Scientists find evidence of a mystery fifth giant planet that was ejected from the solar system
Source: dailymail.co.uk
The consensus among astronomers is that the solar system has always had four giant planets – Jupiter, Saturn, Neptune and Uranus. But now it’s claimed that it’s much more likely to have been home to a mystery fifth giant planet that got knocked out.
Computer simulations by David Nesvorny at the Southwest Research Institute in San Antonio, Texas, show that it is statistically extremely unlikely that the solar system began with four giants.
By his calculations, it only had a 2.5 per cent chance of reaching its current population and orbital layout with four giants, but was 10 times more likely to have developed to its present state if there was a fifth monster body in the mix.
To reach his conclusions Nesvorny ran 6,000 simulations of the solar system’s birth and early development.

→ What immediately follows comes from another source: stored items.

Fixpoint exec_txns (V : gset Utxo) (l : list txn_rec) : option (gset Utxo) :=
  match l with
  | [] => Some V
  | tc :: l' => V' ← exec_txn V tc; exec_txns V' l'
  end.

Definition txn_ids (l : list txn_rec) : list Hash := (λ tc, tc_id tc.2) <$> l.

Fixpoint total_runtime (l : list txn_rec) : N :=
  match l with [] => 0 | tc :: l' => txn_runtime tc.1 + total_runtime l' end.

(** Distinct transactions with distinct outputs, none of them a coinbase. *)
Definition good_txn (tc : txn_rec) : Prop :=
  plain_txn tc.1 = true ∧ NoDup (txn_outputs (tc_id tc.2) tc.1).

(** Every output in the set was made by a transaction with its id in [I]. *)
Definition owned (V : gset Utxo) (I : list Hash) : Prop := ∀ k, k ∈ V → k.1 ∈ I.

(** ** Facts about the reference *)

Lemma spend_spec V ins V' :
  spend V ins = Some V' ↔ NoDup ins ∧ (∀ i, i ∈ ins → i ∈ V) ∧ V' = V ∖ list_to_set ins.
Proof.
  revert V. induction ins as [|i ins IH]; intros V; cbn.
  - split; [intros [= <-]; split_and!; [constructor|set_solver|set_solver]|].
    intros (_ & _ & ->). f_equal. set_solver.
  - case_decide as Hi.
    + rewrite IH, NoDup_cons. split.
      * intros (Hnd & Hin & ->). split_and!; [set_solver|done|set_solver|set_solver].
      * intros ([Hni Hnd] & Hin & ->). split_and!; [done|set_solver|set_solver].
    + split; [done|]. intros (_ & Hin & _). destruct Hi. set_solver.
Qed.

Lemma txn_outputs_id h t k : k ∈ txn_outputs h t → k.1 = h.
Proof.
  destruct t as [|[]|]; cbn; repeat case_match; rewrite ?elem_of_app, ?elem_of_cons, ?elem_of_nil;
    naive_solver.
Qed.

He said: ‘The possibility that the solar system had more than four giant planets initially, and ejected some, appears to be conceivable in view of the recent discovery of a large number of free-floating planets in interstellar space, indicating the planet ejection process could be a common occurrence.’
It’s believed that Jupiter at one stage was gravitating dangerously towards the centre of the solar system, where Earth and Mars lie, but then suddenly ‘jumped’ to an orbit further out, knocking our mystery guest out into deep space.
The solar system began to take shape four and a half billion years ago when a huge cloud of dust and gas collapsed to form the Sun.
The planets arrived about 10 million years later, but had unstable orbits for a long time.
The Sun is about halfway through its life.
It will run out of hydrogen fuel and expand into a helium-burning red giant, killing the Earth in the process, in about five billion years.